### Video Transcript

On a lattice where 𝐀𝐂 is equal to negative five, negative five; 𝐁𝐂 is equal to negative 12, six; and three multiplied by vector 𝐂 plus 𝐀𝐁 is equal to negative eight, 13, determine the coordinates of the point 𝐁.

We know that the vector 𝐀𝐁 is equal to the vector 𝐀𝐂 plus the vector 𝐂𝐁. As the vector 𝐁𝐂 has the same magnitude but opposite direction of the vector 𝐂𝐁, then 𝐀𝐁 is equal to 𝐀𝐂 minus 𝐁𝐂. The vector 𝐀𝐁 is, therefore, equal to negative five, negative five minus negative 12, six. We can subtract two vectors by subtracting their corresponding components. Negative five minus negative 12 is the same as negative five plus 12, which equals seven. Negative five minus six is equal to negative 11. Therefore, the vector 𝐀𝐁 is equal to seven, negative 11.

This means that three multiplied by vector 𝐂 plus seven, negative 11 is equal to negative eight, 13. We can subtract the vector seven, negative 11 from both sides. Three multiplied by vector 𝐂 is, therefore, equal to negative 15, 24. We can then divide both sides of this equation by three such that vector 𝐂 is equal to negative five, eight.

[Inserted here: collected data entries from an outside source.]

(* ===== verification/TerminalSession.v ===== *)
(** * The terminal session store

    src/frontend/src/store/modules/terminal-session.ts.  The entries are mutable
    objects that survive in suspended calls after they have left the list, so
    they live in a heap; [open] and [reconnect] are cut at their awaits. *)

From S2P Require Import Prelude JsString Uri.

(** ** State *)

Inductive Status := online | closed.

Record Entry := {
  key : jsstr; title : jsstr; wsID : Z; endpoint : jsstr; args : jsstr; sessionId : jsstr;
  status : Status; latency : Z; refresh : Z;
}.

Definition set_session (id : jsstr) (st : Status) (e : Entry) : Entry :=
  Build_Entry e.(key) e.(title) e.(wsID) e.(endpoint) e.(args) id st e.(latency) e.(refresh).
Definition set_sessionId (id : jsstr) (e : Entry) : Entry := set_session id e.(status) e.
Definition set_link (st : Status) (l : Z) (e : Entry) : Entry :=
  Build_Entry e.(key) e.(title) e.(wsID) e.(endpoint) e.(args) e.(sessionId) st l e.(refresh).
Definition bump_refresh (e : Entry) : Entry :=
  Build_Entry e.(key) e.(title) e.(wsID) e.(endpoint) e.(args) e.(sessionId) e.(status) e.(latency)
    (e.(refresh) + 1).

(** A suspended [instanceOf]: the ticks it may still wait for, or its answer. *)
Inductive Await := Waiting (ticks : nat) | Resolved (inst : option N).

(** A suspended [open] or [reconnect]: the entry it holds, the key it looks up,
    whether it passes the session id, and what it was called with. *)
Record Call := {
  c_entry : N; c_key : jsstr; c_reconnect : bool; c_initCmd : jsstr; c_error : jsstr; c_await : Await;
}.

Record Accept := {
  a_inst : N; a_endpoint : jsstr; a_args : jsstr; a_initCmd : jsstr; a_error : jsstr;
  a_sessionId : option jsstr;
}.

(** Component instances and slot elements by identity. *)
Record Sessions := {
  heap : gmap N Entry; next : N; entries : list N;
  instances : gmap jsstr N; slots : gmap jsstr (option N);
  calls : list Call; accepted : list Accept;
}.

Definition initial_sessions : Sessions :=
  {| heap := ∅; next := 0; entries := []; instances := ∅; slots := ∅; calls := []; accepted := [] |}.

Definition with_heap (h : gmap N Entry) (s : Sessions) : Sessions :=
  Build_Sessions h s.(next) s.(entries) s.(instances) s.(slots) s.(calls) s.(accepted).
Definition with_instances (i : gmap jsstr N) (s : Sessions) : Sessions :=
  Build_Sessions s.(heap) s.(next) s.(entries) i s.(slots) s.(calls) s.(accepted).
Definition with_slots (i : gmap jsstr (option N)) (s : Sessions) : Sessions :=
  Build_Sessions s.(heap) s.(next) s.(entries) s.(instances) i s.(calls) s.(accepted).
Definition with_calls (c : list Call) (s : Sessions) : Sessions :=
  Build_Sessions s.(heap) s.(next) s.(entries) s.(instances) s.(slots) c s.(accepted).

Definition localEndpoint := js "/api/v2/hosts/terminal/local".
Definition sshEndpoint := js "/api/v2/hosts/terminal/ssh".

(** ** Operations *)

Definition find (s : Sessions) (k : jsstr) : option N :=
  List.find (fun o => match s.(heap) !! o with Some e => e.(key) === k | None => false end) s.(entries).

(** /operateNode=([^&]+)/.exec(args)?.[1] *)
Fixpoint operateNode (a : jsstr) : option jsstr :=
  let value :=
    (fix run (s : jsstr) : jsstr :=
       match s with [] => [] | c :: s' => if (c =? 38)%N then [] else c :: run s' end) in
  let here := if startsWith a (js "operateNode=") then value (drop (length (js "operateNode=")) a) else [] in
  if truthy here then Some here
  else match a with [] => None | _ :: a' => operateNode a' end.

Definition join_args : list jsstr -> jsstr := fun l => join (js "&") (List.filter truthy l).

Definition or_else (a b : jsstr) : jsstr := if truthy a then a else b.

Record Init := {
  i_title : jsstr; i_wsID : Z; i_nodeName : jsstr; i_args : jsstr; i_status : Status;
}.

(** The node an entry of the local endpoint runs on, escaped. *)
Definition target_node (currentNode : jsstr) (init : Init) : option jsstr :=
  match operateNode init.(i_args) with
  | Some n => Some n
  | None => encodeURIComponent (or_else init.(i_nodeName) (or_else currentNode (js "local")))
  end.

(** The title and the arguments of the new entry. *)
Definition title_args (currentNode : jsstr) (init : Init) : option (jsstr * jsstr) :=
  if (init.(i_wsID) =? 0)%Z then
    node ← target_node currentNode init;
    let ags := if negb (includes init.(i_args) (js "operateNode="))
               then join_args [init.(i_args); js "operateNode=" ++ node] else init.(i_args) in
    if (node !== js "local") && negb (truthy init.(i_nodeName)) then
      shown ← decodeURIComponent node;
      Some (init.(i_title) ++ js " (" ++ shown ++ js ")", ags)
    else Some (init.(i_title), ags)
  else Some (init.(i_title), init.(i_args)).

Definition new_entry (uuid enc : jsstr) (init : Init) (ta : jsstr * jsstr) : Entry :=
  let q := js "title=" ++ enc in
  {| key := uuid; title := ta.1; wsID := init.(i_wsID);
     endpoint := if (init.(i_wsID) =? 0)%Z then localEndpoint else sshEndpoint;
     args := join_args [(if (init.(i_wsID) =? 0)%Z then [] else js "id=" ++ decZ init.(i_wsID)); ta.2; q];
     sessionId := []; status := init.(i_status); latency := 0; refresh := 0 |}.

(** entries.value.push(e) *)
Definition push_entry (e : Entry) (s : Sessions) : Sessions :=
  Build_Sessions (<[s.(next) := e]> s.(heap)) (s.(next) + 1) (s.(entries) ++ [s.(next)])
    s.(instances) s.(slots) s.(calls) s.(accepted).

(** [uuid] is what newUUID answers; [None] is a URIError, thrown before the push. *)
Definition add (currentNode uuid : jsstr) (init : Init) (s : Sessions) : option Sessions :=
  enc ← encodeURIComponent init.(i_title);
  ta ← title_args currentNode init;
  Some (push_entry (new_entry uuid enc init ta) s).

Definition suspend (c : Call) (s : Sessions) : Sessions := with_calls (s.(calls) ++ [c]) s.

(** instanceOf waits for at most five ticks. *)
Definition open (currentNode uuid ttl : jsstr) (ws : Z) (nodeName initCmd error : jsstr) (s : Sessions)
    : option Sessions :=
  s' ← add currentNode uuid
    {| i_title := ttl; i_wsID := ws; i_nodeName := nodeName; i_args := [];
       i_status := if truthy error then closed else online |} s;
  o ← find s' uuid;
  Some (suspend {| c_entry := o; c_key := uuid; c_reconnect := false; c_initCmd := initCmd;
                   c_error := error; c_await := Waiting 5 |} s').

(** Its own nextTick comes on top of the five. *)
Definition reconnect (k error initCmd : jsstr) (s : Sessions) : Sessions :=
  match find s k with
  | None => s
  | Some o =>
      suspend {| c_entry := o; c_key := k; c_reconnect := true; c_initCmd := initCmd;
                 c_error := error; c_await := Waiting 6 |}
        (with_heap (alter bump_refresh o s.(heap)) s)
  end.

(** A tick of a suspended call.  A reconnect's first tick passes in any case. *)
Definition resume (c : Call) (s : Sessions) : Call * list Accept :=
  match c.(c_await) with
  | Waiting n =>
      let a := match s.(instances) !! c.(c_key), n with
               | Some i, S (S (S (S (S (S m))))) => Waiting 5
               | Some i, _ => Resolved (Some i)
               | None, S n' => Waiting n'
               | None, O => Resolved None
               end in
      (Build_Call c.(c_entry) c.(c_key) c.(c_reconnect) c.(c_initCmd) c.(c_error) a, [])
  | Resolved inst =>
      (c, match inst, s.(heap) !! c.(c_entry) with
          | Some i, Some e =>
              [ {| a_inst := i; a_endpoint := e.(endpoint); a_args := e.(args); a_initCmd := c.(c_initCmd);
                   a_error := c.(c_error);
                   a_sessionId := if c.(c_reconnect) then Some e.(sessionId) else None |} ]
          | _, _ => []
          end)
  end.

(** The call at position [n] runs on until its next await, or returns. *)
Definition resume_call (n : nat) (s : Sessions) : Sessions :=
  match s.(calls) !! n with
  | None => s
  | Some c =>
      let '(c', out) := resume c s in
      Build_Sessions s.(heap) s.(next) s.(entries) s.(instances) s.(slots)
        (match c.(c_await) with
         | Waiting _ => <[n := c']> s.(calls)
         | Resolved _ => take n s.(calls) ++ drop (S n) s.(calls)
         end) (s.(accepted) ++ out)
  end.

We can then use the fact that the vector 𝐁𝐂 is equal to the vector 𝐂 minus the vector 𝐁. Rearranging this, the vector 𝐁 is equal to the vector 𝐂 minus the vector 𝐁𝐂. Substituting in the vectors we know, vector 𝐁 is equal to negative five, eight minus negative 12, six. Once again, we subtract the corresponding components such that vector 𝐁 is equal to seven, two.

As the vector 𝐁 is its displacement from the origin, the coordinates of the point 𝐁 are seven, two.